Economia
October 09 2018
Più che le percentuali indicate nella manovra finanziaria gli investitori obbligazionari temono il taglio del rating dell'Italia. E c'è uno stesso filo a legare questi due fatti economico-finanziari, che stanno alla base dell'aumento dello spread oltre i 300 punti base nella prima decade di ottobre e il crollo dei titoli delle banche italiane (che sono pieni di Btp) in Borsa: gli investitori temono sul serio che il paese stia per imboccare una strada senza ritorno.
Quella che porta all'uscita del paese dall'Eurozona e forse anche dalla Ue. L'Italia, in altre parole, da un punto di vista finanziario è salita sulla passerella e sotto c'è un mare pieno di squali: pur restando ancora tra gli emittenti considerati più affidabili (che i tecnici chiamano investment grade) è a due passi dai paesi che hanno una maggiore probabilità di fallire.
Già a inizio settembre, quando si sperava ancora in un Def sotto il segno di Tria, gli esperti Fidelity International, braccio internazionale del fondo americano Fidelity, che gestisce patrimoni per quasi 2.500 miliardi di dollari, ricordavano che comunque esisteva "una non insignificante possibilità di una Italexit o di una ridenominazione" del debito in lire e che ciò rientrava nelle previsioni degli investitori: il rendimento a 3 anni dei Btp un mese fa suggeriva, infatti, che i mercati stimassero "circa il 20% di probabilità di una ridenominazione, con un taglio del 30%". E la situazione dopo il muro contro muro tra Roma e Bruxelles è peggiorata.
Fitch il 31 agosto ha mantenuto il giudizio a tripla B e rivisto l'outlook sul paese a negativo. Il 26 ottobre è atteso il giudizio di S&P (finora ha affibbiato all'Italia una tirpla B) e il 31 ottobre quello più temuto, perché ha già preannunciato un revisione e quindi un taglio, di Moody's (l'Italia ha Baa che corrisponde alla tripla B), che a fine agosto però aveva deciso di rinviare la decisione sul rating proprio in attesa della pubblicazione della nota di aggiornamento del Def.
Ricordiamo che il "rating" è il giudizio attribuito da un'agenzia specializzata alle capacità di una società o di uno Stato di pagare i propri debiti, misurando la solvibilità dei titoli obbligazionari emessi, mentre l'outlook indica le stime di crescita per il paese oggetto di valutazione (può essere positivo, negativo o stabile).
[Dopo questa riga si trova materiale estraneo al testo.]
(* ===== verification/Registry.v ===== *)
(** * The stream table of the host multiplexer

    The [tags] array and what changes it: [init_virtioso_tags],
    [append_virtioso_stream], [apply_virtioso_registry_json] and
    [apply_virtioso_stream_connected] of [host/tcu_com.c], with
    [create_pty_at_index] and the session records they print. *)

From S2P Require Import Prelude CString Json HostState HostIo Flush.

Definition THREAD_STACK_SIZE : Z := 128 * 1024.
Definition SAVEFILE_SIZE : nat := 1024.
Definition DEVICE_NAME_SIZE : Z := 128.

(* ------------------------------------------------------------------ *)
(** ** Lookups *)

(** [for_each_tags]: the first index below [num_proc] with the value. *)
Fixpoint find_tag_value (l : list tag) (v : byte) (i : Z) : Z :=
  match l with
  | [] => -1
  | t :: l' => if bool_decide (tag_value t = v) then i else find_tag_value l' v (i + 1)
  end.

(** The first [num_proc] entries of [tags]. *)
Definition active_tags (h : host) : list tag := take (Z.to_nat (num_proc h)) (tags h).

Definition find_virtioso_pty_idx_by_stream_id (stream_id : byte) : HM Z :=
  h <- get ;;
  if Z.of_nat (length (tags h)) <? num_proc h then halt Undefined
  else ret (find_tag_value (active_tags h) stream_id 0).

(** [find_chip_tag_idx_by_name]. *)
Fixpoint find_tag_name (l : list tag) (name : list byte) (i : Z) : Z :=
  match l with
  | [] => -1
  | t :: l' => if bool_decide (tag_name t = Some name) then i
               else find_tag_name l' name (i + 1)
  end.
Definition find_chip_tag_idx_by_name (name : list byte) : Z :=
  let name := if bool_decide (name = bs "PSC") then bs "CCPLEX" else name in
  find_tag_name chip_tags name 0.

(* ------------------------------------------------------------------ *)
(** ** Records printed for the user of the program *)

Definition virtioso_session_kind (name : list byte) : list byte :=
  if bool_decide (name = AUTOPILOT_CONTROL_PTY) || bool_decide (name = RAW_CCPLEX_PTY) ||
     bool_decide (name = PHYSICAL_UART_DEFAULT_PTY)
  then bs "virtioso_mux_builtin" else bs "camkes_component_stream".

(** A key between quotes, with a colon after it, as the records print it. *)
Definition json_key (k : string) : list byte := quoted k ++ bs ":".

(** The log path in the session record: [snprintf("%s/%s.txt")]. *)
Definition session_savefile (path name : list byte) : list byte :=
  snprintf SAVEFILE_SIZE (path ++ bs "/" ++ name ++ bs ".txt").

(** The log path [create_pty_at_index] opens: [snprintf] then [strncat]. *)
Definition savefile (path name : list byte) : list byte :=
  let s := snprintf SAVEFILE_SIZE (path ++ bs "/" ++ name) in
  s ++ take (SAVEFILE_SIZE - length s - 1) (bs ".txt").

Definition session_record (h : host) (dev : list byte) (value : byte) (name : list byte)
    : list byte :=
  bs "{" ++ json_key "event" ++ quoted "session_open" ++ bs "," ++
  json_key "name" ++ write_json_string name ++ bs "," ++
  json_key "kind" ++ write_json_string (virtioso_session_kind name) ++ bs "," ++
  json_key "stream_id" ++ fmt_u (b2z value) ++ bs "," ++
  json_key "pty_path" ++ write_json_string dev ++
  match save_output_path (cfg h) with
  | Some path => bs "," ++ json_key "log_path" ++
                 write_json_string (session_savefile path name)
  | None => []
  end ++
  bs "}" ++ [x0a].

Section Registry.
Context (E : env).

Definition emit_pty_session_record (pty_idx : Z) (name : list byte) : HM unit :=
  h <- get ;;
  pty <- arr_get (pty_data h) pty_idx ;;
  if negb (virtioso_mode_enabled (cfg h)) then
    print E (td_device_name pty ++ [x09] ++ name ++ [x0a])
  else
    t <- arr_get (tags h) pty_idx ;;
    print E (session_record h (td_device_name pty) (tag_value t) name).

Definition emit_virtioso_registry_record : HM unit :=
  h <- get ;;
  match virtioso_registry_json h with
  | None => ret tt
  | Some json =>
      print E (bs "{" ++ json_key "event" ++ quoted "stream_registry" ++ bs "," ++
               json_key "registry_json" ++ write_json_string (cstr json) ++
               bs "}" ++ [x0a])
  end.

(* ------------------------------------------------------------------ *)
(** ** Pseudoterminals *)

Definition create_thread_with_stack (pty_idx : Z) : HM Z :=
  a <- sys E RqAttrInit ;;
  if negb (res a =? 0) then ret (res a)
  else
    s <- sys E (RqAttrStack THREAD_STACK_SIZE) ;;
    if negb (res s =? 0) then sys E RqAttrDestroy ;;; ret (res s)
    else
      t <- sys E (RqThread pty_idx) ;;
      sys E RqAttrDestroy ;;;
      ret (if negb (res t =? 0) then res t else 0).

Definition create_pty_at_index (pty_idx : Z) (name : list byte) (start_thread : bool)
    : HM Z :=
  h <- get ;;
  if (pty_idx <? 0) || (pty_capacity (cfg h) <=? pty_idx) then ret (-1)
  else
  pt <- sys E RqOpenpt ;;
  let fd := res pt in
  if fd <? 0 then ret (-1)
  else
  g <- sys E (RqGrantpt fd) ;;
  if negb (res g =? 0) then sys E (RqClose fd) ;;; ret (-1)
  else
  u <- sys E (RqUnlockpt fd) ;;
  if negb (res u =? 0) then sys E (RqClose fd) ;;; ret (-1)
  else
  log_fd <- match save_output_path (cfg h) with
            | Some path => r <- sys E (RqOpen (savefile path name) OpenLog) ;; ret (res r)
            | None => ret (-1)
            end ;;
  n <- sys E (RqPtsname fd DEVICE_NAME_SIZE) ;;
  h <- get ;;
  old <- arr_get (pty_data h) pty_idx ;;
  let device_name :=
    if res n =? 0 then cstr (take (Z.to_nat DEVICE_NAME_SIZE - 1) (res_bytes n))
    else td_device_name old in
  l <- arr_set (pty_data h) pty_idx (ThreadData fd log_fd pty_idx device_name x00) ;;
  modify (set_pty_data l) ;;;
  slave <- sys E (RqOpen device_name OpenSlave) ;;
  if res slave <? 0 then ret (-1)
  else
  sys E (RqRawMode (res slave)) ;;;
  sys E (RqClose (res slave)) ;;;
  emit_pty_session_record pty_idx name ;;;
  if start_thread then
    t <- create_thread_with_stack pty_idx ;;
    ret (if negb (t =? 0) then -1 else 0)
  else ret 0.

(* ------------------------------------------------------------------ *)
(** ** The stream table *)

Definition init_virtioso_tags : HM Z :=
  ok <- alloc E (VIRTIOSO_MAX_PTY_COUNT * 16) ;;
  if negb ok then modify (set_tags []) ;;; ret (-1)
  else
  modify (set_tags
    ([Tag (Some RAW_CCPLEX_PTY) x00; Tag (Some AUTOPILOT_CONTROL_PTY) x00;
      Tag (Some PHYSICAL_UART_DEFAULT_PTY) x00] ++
     replicate (Z.to_nat VIRTIOSO_MAX_PTY_COUNT - 3) tag_zero)) ;;;
  h <- get ;;
  l <- arr_set (virtioso_stream_input_enabled h) 0 true ;;
  l <- arr_set l 1 true ;;
  l <- arr_set l 2 true ;;
  modify (set_input_enabled l) ;;;
  modify (set_num_proc 3) ;;;
  modify (set_default_tag_idx 0) ;;;
  let c := cfg h in
  modify (set_cfg (Config (poll_output_timeout c) (enable_write_raw_pty c)
    (virtioso_mode_enabled c) (virtioso_outer_mode c) (virtioso_outer_tag_idx c)
    0 1 2 0 (pty_capacity c) (disable_patch c) (log_timestamp_enabled c)
    (save_output_path c) (tty_device c) (int_baudrate c) (disable_uucp_lock c))) ;;;
  ret 0.

(** The duplicate check of [append_virtioso_stream], from index [i] on. *)
Fixpoint duplicate_stream (n : nat) (stream_tags : list tag) (i : Z)
    (stream_id : Z) (name : list byte) : HM bool :=
  match n with
  | O => ret false
  | S n' =>
      t <- arr_get stream_tags i ;;
      if bool_decide (tag_value t = z2b stream_id) then ret true
      else
        match tag_name t with
        | None => halt Undefined (* strcmp on a null pointer *)
        | Some other =>
            if bool_decide (other = name) then ret true
            else duplicate_stream n' stream_tags (i + 1) stream_id name
        end
  end.

(** [append_virtioso_stream(&stream_tags, &count, &capacity, stream_id, name)]:
    the code and the three variables it may change. *)
Definition append_virtioso_stream (stream_tags : list tag) (count capacity : Z)
    (stream_id : Z) (name : list byte) : HM (Z * list tag * Z * Z) :=
  if stream_id <? 0 then ret (0, stream_tags, count, capacity)
  else if (stream_id <=? 0) || (0xff <? stream_id) ||
          (stream_id =? 0xfe) || (stream_id =? 0xfd)
  then ret (-1, stream_tags, count, capacity)
  else
  dup <- duplicate_stream (Z.to_nat count) stream_tags 0 stream_id name ;;
  if dup then ret (-1, stream_tags, count, capacity)
  else if (count =? capacity) && (VIRTIOSO_MAX_PTY_COUNT <=? capacity)
  then ret (-1, stream_tags, count, capacity)
  else
  let* (ok, stream_tags, capacity) :=
    if count =? capacity then
      let next := if negb (capacity =? 0) then capacity * 2 else 8 in
      let next := if VIRTIOSO_MAX_PTY_COUNT <? next then VIRTIOSO_MAX_PTY_COUNT else next in
      ok <- alloc E (16 * next) ;;
      ret (if ok then
             (true, stream_tags ++
                replicate (Z.to_nat next - length stream_tags) tag_zero, next)
           else (false, stream_tags, capacity))
    else ret (true, stream_tags, capacity) in
  if negb ok then ret (-1, stream_tags, count, capacity)
  else
  l <- arr_set stream_tags count (Tag (Some name) (z2b stream_id)) ;;
  ret (0, l, count + 1, capacity).

(** [while (pos < streams_end && *pos != '{') pos++]. *)
Fixpoint skip_to_object (n : nat) (s : list byte) (pos streams_end : nat) : nat :=
  match n with
  | O => pos
  | S n' =>
      if ((pos <? streams_end)%nat && negb (bool_decide (char_at s pos = x7b)))
      then skip_to_object n' s (S pos) streams_end else pos
  end.

(** What the body of the loop reads from one object, before it allocates. *)
Record stream_object : Type := StreamObject {
  so_end : nat;
  so_stream_id : Z;
  so_name : list byte;
  so_direction : option (list byte)
}.

Definition scan_stream_object (s : list byte) (object_start : nat) : option stream_object :=
  match json_find_matching s object_start x7b x7d with
  | None => None
  | Some object_end =>
      let component_pos := json_find_key_before s object_start object_end (quoted "component") in
      let stream_id_pos := json_find_key_before s object_start object_end (quoted "stream_id") in
      match component_pos, stream_id_pos with
      | Some cp, Some sp =>
          match json_int_value_after s sp (quoted "stream_id"),
                json_string_value_after s cp (quoted "component") with
          | Some stream_id, Some name =>
              let direction :=
                match json_find_key_before s object_start object_end (quoted "direction") with
                | Some dp => json_string_value_after s dp (quoted "direction")
                | None => None
                end in
              Some (StreamObject object_end stream_id name direction)
          | _, _ => None
          end
      | _, _ => None
      end
  end.

Definition is_input_direction (direction : list byte) : bool :=
  bool_decide (direction = bs "input") || bool_decide (direction = bs "bidirectional").

(** The loop over the stream objects: whether it failed, and [stream_count].
    The local [stream_tags] is the global array [tags]. *)
Fixpoint registry_loop (fuel : nat) (s : list byte) (pos streams_end : nat)
    (stream_count : Z) : HM (bool * Z) :=
  match fuel with
  | O => halt OutOfFuel
  | S fuel' =>
      if negb (pos <? streams_end)%nat then ret (false, stream_count)
      else
      let pos := skip_to_object (length s) s pos streams_end in
      if (streams_end <=? pos)%nat then ret (false, stream_count)
      else
      match scan_stream_object s pos with
      | None => ret (true, stream_count)
      | Some o =>
          name <- xstrndup E (so_name o) ;;
          match name with
          | None => ret (true, stream_count)
          | Some name =>
              direction <- match so_direction o with
                           | Some d => xstrndup E d
                           | None => ret None
                           end ;;
              let input_enabled :=
                match direction with Some d => is_input_direction d | None => false end in
              h <- get ;;
              let* (e, stream_tags, count', _) :=
                append_virtioso_stream (tags h) stream_count VIRTIOSO_MAX_PTY_COUNT
                  (so_stream_id o) name in
              modify (set_tags stream_tags) ;;;
              if negb (e =? 0) then ret (true, stream_count)
              else
              (if stream_count <? count' then
                 h <- get ;;
                 l <- arr_set (virtioso_stream_input_enabled h) stream_count input_enabled ;;
                 modify (set_input_enabled l)
               else ret tt) ;;;
              registry_loop fuel' s (S (so_end o)) streams_end count'
          end
      end
  end.

(** [free] and clear [tags[i]] for [builtin_count <= i < stream_count]. *)
Fixpoint clear_tags (n : nat) (i : Z) : HM unit :=
  match n with
  | O => ret tt
  | S n' =>
      h <- get ;;
      l <- arr_set (tags h) i tag_zero ;;
      modify (set_tags l) ;;;
      clear_tags n' (i + 1)
  end.

Definition registry_fail (builtin_count stream_count : Z) : HM Z :=
  clear_tags (Z.to_nat (stream_count - builtin_count)) builtin_count ;;;
  modify (set_num_proc builtin_count) ;;;
  modify (set_pty_max_count builtin_count) ;;;
  ret (-1).

(** The loop that opens the new PTYs: did every one succeed? *)
Fixpoint create_ptys (n : nat) (i : Z) : HM bool :=
  match n with
  | O => ret true
  | S n' =>
      h <- get ;;
      t <- arr_get (tags h) i ;;
      input <- arr_get (virtioso_stream_input_enabled h) i ;;
      match tag_name t with
      | None => halt Undefined
      | Some name =>
          r <- create_pty_at_index i name input ;;
          if negb (r =? 0) then ret false
          else modify (set_pty_max_count (i + 1)) ;;; create_ptys n' (i + 1)
      end
  end.

Definition apply_virtioso_registry_json (json : option (list byte)) : HM Z :=
  match json with
  | None => ret (-1)
  | Some buf =>
      let s := cstr buf in
      h <- get ;;
      let builtin_count := num_proc h in
      match json_find_array_after s 0 (quoted "streams") with
      | None => ret (-1)
      | Some (streams_start, streams_end) =>
          let* (failed, stream_count) :=
            registry_loop (S (length s)) s (S streams_start) streams_end (num_proc h) in
          if failed || (stream_count =? builtin_count)
          then registry_fail builtin_count stream_count
          else
            modify (set_num_proc stream_count) ;;;
            modify (set_default_tag_idx 0) ;;;
            ok <- create_ptys (Z.to_nat (stream_count - builtin_count)) builtin_count ;;
            if ok then ret 0 else registry_fail builtin_count stream_count
      end
  end.

(** [apply_virtioso_stream_connected(stream_id, name, name_len)]; [name] is
    the [name_len] bytes the pointer refers to. *)
Definition apply_virtioso_stream_connected (stream_id : byte) (name : list byte) : HM unit :=
  idx <- find_virtioso_pty_idx_by_stream_id stream_id ;;
  if 0 <=? idx then ret tt (* already registered *)
  else
  h <- get ;;
  if pty_capacity (cfg h) <=? num_proc h then ret tt
  else
  let name_buf := cstr (take 255 name) in
  dup <- xstrndup E name_buf ;;
  match dup with
  | None => ret tt
  | Some name_dup =>
      let pty_idx := num_proc h in
      l <- arr_set (tags h) pty_idx (Tag (Some name_dup) stream_id) ;;
      modify (set_tags l) ;;;
      i <- arr_set (virtioso_stream_input_enabled h) pty_idx false ;;
      modify (set_input_enabled i) ;;;
      modify (set_num_proc (pty_idx + 1)) ;;;
      modify (set_pty_max_count (pty_idx + 1)) ;;;
      r <- create_pty_at_index pty_idx name_buf false ;;
      if negb (r =? 0) then
        h <- get ;;
        l <- arr_set (tags h) pty_idx tag_zero ;;
        modify (set_tags l) ;;;
        modify (set_num_proc pty_idx) ;;;
        modify (set_pty_max_count pty_idx)
      else ret tt
  end.

End Registry.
La tripla B di Fitch, ad esempio, significa: paese con "adeguate capacità di rispettare gli obblighi finanziari. Tuttavia, condizioni economiche avverse o cambiamenti delle circostanze sono più facilmente associabili ad una minore capacità di adempiere agli obblighi finanziari assunti".
Cosa potrebbe accadere dunque dopo che si saranno espresse S&P e Moody's? Una doppia bocciatura, ormai, appare scontata alla maggior parte degli investitori, anche se di un solo "notch". Significa mettere un segno all'attuale voto (BBB- e Baa2). Se dovesse succedere, il nostro paese si ritroverebbe proprio sulla soglia dei junk bond e lo spread con i titoli di stato dell'Eurozona considerati più affidabili aumenterebbe ancora dagli attuali livelli, perché gli investitori sarebbero disposti a comprare titoli italiani solo a fronte di un rendimento ancora più alto. Inoltre, da ottobre l'ombrello della Bce si è ristretto, perché sono stati ridotti ulteriormente gli acquisti mensili di titoli di stato dell'area euro in vista di uno stop a inizio 2019 (fine del QE).
Tutto ciò significa anche una maggiore spesa per interessi nei prossimi mesi e anni per lo Stato e, quindi, meno soldi da destinare a infrastrutture, sanità, pensioni e promesse elettorali (come il reddito di cittadinanza). In questo contesto, il Btp insomma sarebbe considerato un "quasi junk bond" dagli investitori stabili e di lungo periodo, come i fondi pensione, i fondi comuni e le assicurazioni, che seguono politiche di investimento che diversificano il più possibile il portafoglio e mettono un tetto massimo ai titoli più rischiosi.
Ancor più grave, infine, sarebbe la perdita della tripla B (Baa per Moody's) che provocherebbe l'automatica esclusione dei Btp dai più importanti indici obbligazionari mondiali, scatenando la liquidazione "forzata" dei titoli di Stato italiani da parte di molti investitori esteri, inclusa la stessa Bce, come è accaduto già a Grecia e Cipro. Facile immaginare che, in quest'ultimo caso, lo spread coi Bund schizerebbe alle stelle, ai livelli dei titoli di Atene e forse oltre. E a un passo, in questo caso, ci sarebbe sul serio il default del paese.